Revision as of 11:08, 10 August 2024

Template:Noticebox/community

Introduction

This is a writeup on the performance (mostly focused on frame time) of components in VRChat.

The general methodology used to generate this data is to not look at the performance of a single instance of a Component, but to add more and more components and extract the formula for the performance from this data. For example: To know how much frame time it costs to have one extra layer on an FX controller, 1, 8, 64 and 256 layers are benchmarked, those times are plotted on a graph, a line is fit to this data, and the formula of this line is used to see how much frame time a single extra layer costs.

The goal of this article is to display the performance of every single component that can be used in VRChat to give a rough estimate of how heavy they are to run compared to each other, to help the community choose more optimized methods of building avatars.

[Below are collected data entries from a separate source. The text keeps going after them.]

(** Only a request it holds can crash the worker. *)
Lemma crash_cause n : ∀ h s, worker_run n h s = Crashed →
  ∃ i s1, i ∈ held h ∧ handle (request i) s1 = None.
Proof.
  induction n as [|n IH]; intros h s; cbn; [done|].
  destruct (worker_step h s) as [[h1 s1]| |] eqn:E; [|done|].
  - intros (i & s2 & Hi & Hn)%IH. exists i, s2. split; [by eapply held_step|done].
  - intros _. revert E. unfold worker_step, held. destruct h as [q w a]. cbn.
    destruct w as [| |[|rwc items] m|[|c todo]|]; rewrite ?flush_eq; cbn; try done.
    + by destruct (waitForItems q) as [[]|].
    + destruct (handle (request rwc) s) as [[s1 r]|] eqn:Hh; [done|]. intros _. exists rwc, s.
      split; [left|done].
Qed.

Lemma reaches_settles q h s : keeps_id request_id result_id handle →
  mIsActive q = true → reaches Waiting (emptied q) h s → settles h s.
Proof.
  intros Hid Ha (n & [Hn|(a & s' & Hn)]).
  { exists n. left. split; [done|]. by eapply crash_cause. }
  exists n. right. eexists _, s'. split; [done|]. cbn. rewrite Ha. split; [done|]. split; [done|]. intros cb.
  rewrite <- (contents_run request_id result_id handle cb n Hid _ _ _ _ Hn).
  unfold contents. cbn. unfold asked. cbn. by rewrite app_nil_r.
Qed.

(** A stopped worker finishes what it has in hand and exits. *)
Lemma stopped_exits h s : mThread h ≠ Exited → mIsActive (mRequests h) = false →
  reaches Exited (match mThread h with Flushing => emptied (mRequests h) | _ => mRequests h end) h s.
Proof.
  intros Hw Ha. destruct h as [q w a]. cbn [mThread mRequests] in *.
  assert (Hx : ∀ a s, reaches Exited q (mkHandler q Waiting a) s) by (intros; by apply reaches_exit).
  destruct w as [| |items m|todo|]; try done.
  - eapply reaches_trans; [apply flushing_ends|]. intros a' s'. by apply reaches_exit.
  - eapply reaches_trans; [apply handling_ends|done].
  - eapply reaches_trans; [apply answering_ends|done].
Qed.
Definition AllowedAccessForVehicleProperty_2 : list (Z * list Z) :=
  [(VehicleProperty.SEAT_HEADREST_HEIGHT_POS_V2, [VehiclePropertyAccess.READ_WRITE; VehiclePropertyAccess.READ]);
   (VehicleProperty.SEAT_HEADREST_HEIGHT_MOVE, [VehiclePropertyAccess.READ_WRITE; VehiclePropertyAccess.READ]);
   (VehicleProperty.SEAT_HEADREST_ANGLE_POS, [VehiclePropertyAccess.READ_WRITE; VehiclePropertyAccess.READ]);
   (VehicleProperty.SEAT_HEADREST_ANGLE_MOVE, [VehiclePropertyAccess.READ_WRITE; VehiclePropertyAccess.READ]);
   (VehicleProperty.SEAT_HEADREST_FORE_AFT_POS, [VehiclePropertyAccess.READ_WRITE; VehiclePropertyAccess.READ]);
   (VehicleProperty.SEAT_HEADREST_FORE_AFT_MOVE, [VehiclePropertyAccess.READ_WRITE; VehiclePropertyAccess.READ]);
   (VehicleProperty.SEAT_FOOTWELL_LIGHTS_STATE, [VehiclePropertyAccess.READ]);
   (VehicleProperty.SEAT_FOOTWELL_LIGHTS_SWITCH, [VehiclePropertyAccess.READ_WRITE; VehiclePropertyAccess.READ]);
   (VehicleProperty.SEAT_EASY_ACCESS_ENABLED, [VehiclePropertyAccess.READ_WRITE; VehiclePropertyAccess.READ]);
   (VehicleProperty.SEAT_AIRBAG_ENABLED, [VehiclePropertyAccess.READ_WRITE; VehiclePropertyAccess.READ]);
   (VehicleProperty.SEAT_AIRBAGS_DEPLOYED, [VehiclePropertyAccess.READ]);
   (VehicleProperty.SEAT_CUSHION_SIDE_SUPPORT_POS, [VehiclePropertyAccess.READ_WRITE; VehiclePropertyAccess.READ]);
   (VehicleProperty.SEAT_CUSHION_SIDE_SUPPORT_MOVE, [VehiclePropertyAccess.READ_WRITE; VehiclePropertyAccess.READ]);
   (VehicleProperty.SEAT_LUMBAR_VERTICAL_POS, [VehiclePropertyAccess.READ_WRITE; VehiclePropertyAccess.READ]);
   (VehicleProperty.SEAT_LUMBAR_VERTICAL_MOVE, [VehiclePropertyAccess.READ_WRITE; VehiclePropertyAccess.READ]);
   (VehicleProperty.SEAT_WALK_IN_POS, [VehiclePropertyAccess.READ_WRITE; VehiclePropertyAccess.READ]);
   (VehicleProperty.SEAT_BELT_PRETENSIONER_DEPLOYED, [VehiclePropertyAccess.READ]);
   (VehicleProperty.SEAT_OCCUPANCY, [VehiclePropertyAccess.READ]);
   (VehicleProperty.WINDOW_POS, [VehiclePropertyAccess.READ_WRITE; VehiclePropertyAccess.READ]);
   (VehicleProperty.WINDOW_MOVE, [VehiclePropertyAccess.READ_WRITE; VehiclePropertyAccess.READ]);
   (VehicleProperty.WINDOW_LOCK, [VehiclePropertyAccess.READ_WRITE; VehiclePropertyAccess.READ]);
   (VehicleProperty.WINDSHIELD_WIPERS_PERIOD, [VehiclePropertyAccess.READ]);
   (VehicleProperty.WINDSHIELD_WIPERS_STATE, [VehiclePropertyAccess.READ]);
   (VehicleProperty.WINDSHIELD_WIPERS_SWITCH, [VehiclePropertyAccess.READ_WRITE; VehiclePropertyAccess.READ]);
   (VehicleProperty.STEERING_WHEEL_DEPTH_POS, [VehiclePropertyAccess.READ_WRITE; VehiclePropertyAccess.READ]);
   (VehicleProperty.STEERING_WHEEL_DEPTH_MOVE, [VehiclePropertyAccess.READ_WRITE; VehiclePropertyAccess.READ]);
   (VehicleProperty.STEERING_WHEEL_HEIGHT_POS, [VehiclePropertyAccess.READ_WRITE; VehiclePropertyAccess.READ]);
   (VehicleProperty.STEERING_WHEEL_HEIGHT_MOVE, [VehiclePropertyAccess.READ_WRITE; VehiclePropertyAccess.READ]);
   (VehicleProperty.STEERING_WHEEL_THEFT_LOCK_ENABLED, [VehiclePropertyAccess.READ_WRITE; VehiclePropertyAccess.READ]);
   (VehicleProperty.STEERING_WHEEL_LOCKED, [VehiclePropertyAccess.READ_WRITE; VehiclePropertyAccess.READ]);
   (VehicleProperty.STEERING_WHEEL_EASY_ACCESS_ENABLED, [VehiclePropertyAccess.READ_WRITE; VehiclePropertyAccess.READ]);
   (VehicleProperty.GLOVE_BOX_DOOR_POS, [VehiclePropertyAccess.READ_WRITE; VehiclePropertyAccess.READ]);
   (VehicleProperty.GLOVE_BOX_LOCKED, [VehiclePropertyAccess.READ_WRITE; VehiclePropertyAccess.READ]);
   (VehicleProperty.VEHICLE_MAP_SERVICE, [VehiclePropertyAccess.READ_WRITE]);
   (VehicleProperty.LOCATION_CHARACTERIZATION, [VehiclePropertyAccess.READ]);
   (VehicleProperty.ULTRASONICS_SENSOR_POSITION, [VehiclePropertyAccess.READ]);
   (VehicleProperty.ULTRASONICS_SENSOR_ORIENTATION, [VehiclePropertyAccess.READ]);
   (VehicleProperty.ULTRASONICS_SENSOR_FIELD_OF_VIEW, [VehiclePropertyAccess.READ]);
   (VehicleProperty.ULTRASONICS_SENSOR_DETECTION_RANGE, [VehiclePropertyAccess.READ]);
   (VehicleProperty.ULTRASONICS_SENSOR_SUPPORTED_RANGES, [VehiclePropertyAccess.READ]);
   (VehicleProperty.ULTRASONICS_SENSOR_MEASURED_DISTANCE, [VehiclePropertyAccess.READ]);
   (VehicleProperty.OBD2_LIVE_FRAME, [VehiclePropertyAccess.READ]);
   (VehicleProperty.OBD2_FREEZE_FRAME, [VehiclePropertyAccess.READ]);
   (VehicleProperty.OBD2_FREEZE_FRAME_INFO, [VehiclePropertyAccess.READ]);
   (VehicleProperty.OBD2_FREEZE_FRAME_CLEAR, [VehiclePropertyAccess.WRITE]);
   (VehicleProperty.HEADLIGHTS_STATE, [VehiclePropertyAccess.READ]);
   (VehicleProperty.HIGH_BEAM_LIGHTS_STATE, [VehiclePropertyAccess.READ]);
   (VehicleProperty.FOG_LIGHTS_STATE, [VehiclePropertyAccess.READ]);
   (VehicleProperty.HAZARD_LIGHTS_STATE, [VehiclePropertyAccess.READ]);
   (VehicleProperty.HEADLIGHTS_SWITCH, [VehiclePropertyAccess.READ_WRITE; VehiclePropertyAccess.READ]);
   (VehicleProperty.HIGH_BEAM_LIGHTS_SWITCH, [VehiclePropertyAccess.READ_WRITE; VehiclePropertyAccess.READ]);
   (VehicleProperty.FOG_LIGHTS_SWITCH, [VehiclePropertyAccess.READ_WRITE; VehiclePropertyAccess.READ]);
   (VehicleProperty.HAZARD_LIGHTS_SWITCH, [VehiclePropertyAccess.READ_WRITE; VehiclePropertyAccess.READ]);
   (VehicleProperty.CABIN_LIGHTS_STATE, [VehiclePropertyAccess.READ]);
   (VehicleProperty.CABIN_LIGHTS_SWITCH, [VehiclePropertyAccess.READ_WRITE; VehiclePropertyAccess.READ]);
   (VehicleProperty.READING_LIGHTS_STATE, [VehiclePropertyAccess.READ]);
   (VehicleProperty.READING_LIGHTS_SWITCH, [VehiclePropertyAccess.READ_WRITE; VehiclePropertyAccess.READ]);
   (VehicleProperty.STEERING_WHEEL_LIGHTS_STATE, [VehiclePropertyAccess.READ]);
   (VehicleProperty.STEERING_WHEEL_LIGHTS_SWITCH, [VehiclePropertyAccess.READ_WRITE; VehiclePropertyAccess.READ]);
   (VehicleProperty.SUPPORT_CUSTOMIZE_VENDOR_PERMISSION, [VehiclePropertyAccess.READ]);
   (VehicleProperty.DISABLED_OPTIONAL_FEATURES, [VehiclePropertyAccess.READ]);
   (VehicleProperty.INITIAL_USER_INFO, [VehiclePropertyAccess.READ_WRITE]);
   (VehicleProperty.SWITCH_USER, [VehiclePropertyAccess.READ_WRITE]);
   (VehicleProperty.CREATE_USER, [VehiclePropertyAccess.READ_WRITE]);
   (VehicleProperty.REMOVE_USER, [VehiclePropertyAccess.WRITE]);
   (VehicleProperty.USER_IDENTIFICATION_ASSOCIATION, [VehiclePropertyAccess.READ_WRITE]);
   (VehicleProperty.EVS_SERVICE_REQUEST, [VehiclePropertyAccess.READ]);
   (VehicleProperty.POWER_POLICY_REQ, [VehiclePropertyAccess.READ]);
   (VehicleProperty.POWER_POLICY_GROUP_REQ, [VehiclePropertyAccess.READ]);
   (VehicleProperty.CURRENT_POWER_POLICY, [VehiclePropertyAccess.READ_WRITE]);
   (VehicleProperty.WATCHDOG_ALIVE, [VehiclePropertyAccess.WRITE]);
   (VehicleProperty.WATCHDOG_TERMINATED_PROCESS, [VehiclePropertyAccess.WRITE]);
   (VehicleProperty.VHAL_HEARTBEAT, [VehiclePropertyAccess.READ]);
   (VehicleProperty.CLUSTER_SWITCH_UI, [VehiclePropertyAccess.READ]);
   (VehicleProperty.CLUSTER_DISPLAY_STATE, [VehiclePropertyAccess.READ]);
   (VehicleProperty.CLUSTER_REPORT_STATE, [VehiclePropertyAccess.WRITE]);
   (VehicleProperty.CLUSTER_REQUEST_DISPLAY, [VehiclePropertyAccess.WRITE]);
   (VehicleProperty.CLUSTER_NAVIGATION_STATE, [VehiclePropertyAccess.WRITE]);
   (VehicleProperty.ELECTRONIC_TOLL_COLLECTION_CARD_TYPE, [VehiclePropertyAccess.READ]);
   (VehicleProperty.ELECTRONIC_TOLL_COLLECTION_CARD_STATUS, [VehiclePropertyAccess.READ]);
   (VehicleProperty.FRONT_FOG_LIGHTS_STATE, [VehiclePropertyAccess.READ]);
   (VehicleProperty.FRONT_FOG_LIGHTS_SWITCH, [VehiclePropertyAccess.READ_WRITE; VehiclePropertyAccess.READ]);
   (VehicleProperty.REAR_FOG_LIGHTS_STATE, [VehiclePropertyAccess.READ]);
   (VehicleProperty.REAR_FOG_LIGHTS_SWITCH, [VehiclePropertyAccess.READ_WRITE; VehiclePropertyAccess.READ]);
   (VehicleProperty.EV_CHARGE_CURRENT_DRAW_LIMIT, [VehiclePropertyAccess.READ_WRITE; VehiclePropertyAccess.READ]);
   (VehicleProperty.EV_CHARGE_PERCENT_LIMIT, [VehiclePropertyAccess.READ_WRITE; VehiclePropertyAccess.READ]);
   (VehicleProperty.EV_CHARGE_STATE, [VehiclePropertyAccess.READ]);
   (VehicleProperty.EV_CHARGE_SWITCH, [VehiclePropertyAccess.READ_WRITE; VehiclePropertyAccess.READ]);
   (VehicleProperty.EV_CHARGE_TIME_REMAINING, [VehiclePropertyAccess.READ]);
   (VehicleProperty.EV_REGENERATIVE_BRAKING_STATE, [VehiclePropertyAccess.READ]);
   (VehicleProperty.TRAILER_PRESENT, [VehiclePropertyAccess.READ]);
   (VehicleProperty.VEHICLE_CURB_WEIGHT, [VehiclePropertyAccess.READ]);
   (VehicleProperty.GENERAL_SAFETY_REGULATION_COMPLIANCE_REQUIREMENT, [VehiclePropertyAccess.READ]);
   (VehicleProperty.SUPPORTED_PROPERTY_IDS, [VehiclePropertyAccess.READ]);
   (VehicleProperty.SHUTDOWN_REQUEST, [VehiclePropertyAccess.WRITE]);
   (VehicleProperty.VEHICLE_IN_USE, [VehiclePropertyAccess.READ_WRITE; VehiclePropertyAccess.READ]);
   (VehicleProperty.CLUSTER_HEARTBEAT, [VehiclePropertyAccess.WRITE]);
   (VehicleProperty.VEHICLE_DRIVING_AUTOMATION_CURRENT_LEVEL, [VehiclePropertyAccess.READ]);
   (VehicleProperty.VEHICLE_DRIVING_AUTOMATION_TARGET_LEVEL, [VehiclePropertyAccess.READ]);
   (VehicleProperty.CAMERA_SERVICE_CURRENT_STATE, [VehiclePropertyAccess.WRITE]);
   (VehicleProperty.PER_DISPLAY_MAX_BRIGHTNESS, [VehiclePropertyAccess.READ]);
   (VehicleProperty.AUTOMATIC_EMERGENCY_BRAKING_ENABLED, [VehiclePropertyAccess.READ_WRITE; VehiclePropertyAccess.READ]);
   (VehicleProperty.AUTOMATIC_EMERGENCY_BRAKING_STATE, [VehiclePropertyAccess.READ]);
   (VehicleProperty.FORWARD_COLLISION_WARNING_ENABLED, [VehiclePropertyAccess.READ_WRITE; VehiclePropertyAccess.READ]);
   (VehicleProperty.FORWARD_COLLISION_WARNING_STATE, [VehiclePropertyAccess.READ]);
   (VehicleProperty.BLIND_SPOT_WARNING_ENABLED, [VehiclePropertyAccess.READ_WRITE; VehiclePropertyAccess.READ]);
   (VehicleProperty.BLIND_SPOT_WARNING_STATE, [VehiclePropertyAccess.READ]);
   (VehicleProperty.LANE_DEPARTURE_WARNING_ENABLED, [VehiclePropertyAccess.READ_WRITE; VehiclePropertyAccess.READ]);
   (VehicleProperty.LANE_DEPARTURE_WARNING_STATE, [VehiclePropertyAccess.READ]);
   (VehicleProperty.LANE_KEEP_ASSIST_ENABLED, [VehiclePropertyAccess.READ_WRITE; VehiclePropertyAccess.READ]);
   (VehicleProperty.LANE_KEEP_ASSIST_STATE, [VehiclePropertyAccess.READ]);
   (VehicleProperty.LANE_CENTERING_ASSIST_ENABLED, [VehiclePropertyAccess.READ_WRITE; VehiclePropertyAccess.READ]);
   (VehicleProperty.LANE_CENTERING_ASSIST_COMMAND, [VehiclePropertyAccess.WRITE]);
   (VehicleProperty.LANE_CENTERING_ASSIST_STATE, [VehiclePropertyAccess.READ]);
   (VehicleProperty.EMERGENCY_LANE_KEEP_ASSIST_ENABLED, [VehiclePropertyAccess.READ_WRITE; VehiclePropertyAccess.READ]);
   (VehicleProperty.EMERGENCY_LANE_KEEP_ASSIST_STATE, [VehiclePropertyAccess.READ]);
   (VehicleProperty.CRUISE_CONTROL_ENABLED, [VehiclePropertyAccess.READ_WRITE; VehiclePropertyAccess.READ]);
   (VehicleProperty.CRUISE_CONTROL_TYPE, [VehiclePropertyAccess.READ_WRITE; VehiclePropertyAccess.READ]);
   (VehicleProperty.CRUISE_CONTROL_STATE, [VehiclePropertyAccess.READ]);
   (VehicleProperty.CRUISE_CONTROL_COMMAND, [VehiclePropertyAccess.WRITE]);
   (VehicleProperty.CRUISE_CONTROL_TARGET_SPEED, [VehiclePropertyAccess.READ]);
   (VehicleProperty.ADAPTIVE_CRUISE_CONTROL_TARGET_TIME_GAP, [VehiclePropertyAccess.READ_WRITE; VehiclePropertyAccess.READ]);
   (VehicleProperty.ADAPTIVE_CRUISE_CONTROL_LEAD_VEHICLE_MEASURED_DISTANCE, [VehiclePropertyAccess.READ]);
   (VehicleProperty.HANDS_ON_DETECTION_ENABLED, [VehiclePropertyAccess.READ_WRITE; VehiclePropertyAccess.READ]);
   (VehicleProperty.HANDS_ON_DETECTION_DRIVER_STATE, [VehiclePropertyAccess.READ]);
   (VehicleProperty.HANDS_ON_DETECTION_WARNING, [VehiclePropertyAccess.READ]);
   (VehicleProperty.DRIVER_DROWSINESS_ATTENTION_SYSTEM_ENABLED, [VehiclePropertyAccess.READ_WRITE; VehiclePropertyAccess.READ]);
   (VehicleProperty.DRIVER_DROWSINESS_ATTENTION_STATE, [VehiclePropertyAccess.READ]);
   (VehicleProperty.DRIVER_DROWSINESS_ATTENTION_WARNING_ENABLED, [VehiclePropertyAccess.READ_WRITE; VehiclePropertyAccess.READ]);
   (VehicleProperty.DRIVER_DROWSINESS_ATTENTION_WARNING, [VehiclePropertyAccess.READ]);
   (VehicleProperty.DRIVER_DISTRACTION_SYSTEM_ENABLED, [VehiclePropertyAccess.READ_WRITE; VehiclePropertyAccess.READ]);
   (VehicleProperty.DRIVER_DISTRACTION_STATE, [VehiclePropertyAccess.READ]);
   (VehicleProperty.DRIVER_DISTRACTION_WARNING_ENABLED, [VehiclePropertyAccess.READ_WRITE; VehiclePropertyAccess.READ]);
   (VehicleProperty.DRIVER_DISTRACTION_WARNING, [VehiclePropertyAccess.READ]);
   (VehicleProperty.LOW_SPEED_COLLISION_WARNING_ENABLED, [VehiclePropertyAccess.READ_WRITE; VehiclePropertyAccess.READ]);
   (VehicleProperty.LOW_SPEED_COLLISION_WARNING_STATE, [VehiclePropertyAccess.READ]);
   (VehicleProperty.CROSS_TRAFFIC_MONITORING_ENABLED, [VehiclePropertyAccess.READ_WRITE; VehiclePropertyAccess.READ]);
   (VehicleProperty.CROSS_TRAFFIC_MONITORING_WARNING_STATE, [VehiclePropertyAccess.READ]);
   (VehicleProperty.LOW_SPEED_AUTOMATIC_EMERGENCY_BRAKING_ENABLED, [VehiclePropertyAccess.READ_WRITE; VehiclePropertyAccess.READ]);
   (VehicleProperty.LOW_SPEED_AUTOMATIC_EMERGENCY_BRAKING_STATE, [VehiclePropertyAccess.READ])].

Throughout this article, the results are given in ms of frame time. To interpret this, one way to think about it is like this:

If the goal is to have 90 fps, you have approximately 11 ms (so 0.011 seconds) to render each frame. This is the frame time budget. Some of this time will be spent on PhysBones, some of it will be spent on Animators, some of it will be spent on Materials, etc. So if a component takes 1 ms, you can see this as taking about 9.1% of your “budget”.

Do note that this frame time is used for processing every single avatar and the world, so if something on a single avatar takes 9.1% of the total budget, that is quite a lot, and should probably be a point of optimization.

To have 60 fps, your frame time budget is approximately 16 ms. To have 40 fps, your frame time budget is 25 ms.

The graphs used in this document are generated on a computer with the following specs (though the numbers should mostly be used to compare to other components, so absolute numbers aren't as important):

CPU: AMD Ryzen 7 5800X Memory: DDR4 2x16GB 3200 MHz CL18 GPU: NVIDIA GeForce RTX 4090

The data used throughout this page is generated using https://github.com/jellejurre/UnityBenchmark

Animator Controllers

To put the numbers in this section into perspective, here are two points of clarification:

  • Every test here is done without any state behaviours. Having one or more state behaviours on any layer of any controller increases the runtime of all controllers on that avatar by 50%. This happens regardless which state behaviour you are using, and since there are state behaviours on the default Action & Gesture layer, this cost is probably incurred on every single avatar that gets used. Because this cost is always there, they are not included in the tests, since the tests are supposed to be comparative, but do note that if you’re looking at any of the raw numbers, a 50% should be added on top of them to get more accurate numbers.
  • Animator controllers don’t scale linearly. This is elaborated upon later, but having two avatars with 100 layers is not as frame time heavy as having a single avatar with 200 layers. It is useful to optimize controllers, since less frametime is still a good thing, but this would explain absurdly high numbers (like the fact that if it scaled linearly, having 40 avatars with 50 layers would take 68 ms, but in reality it takes 6.4 ms).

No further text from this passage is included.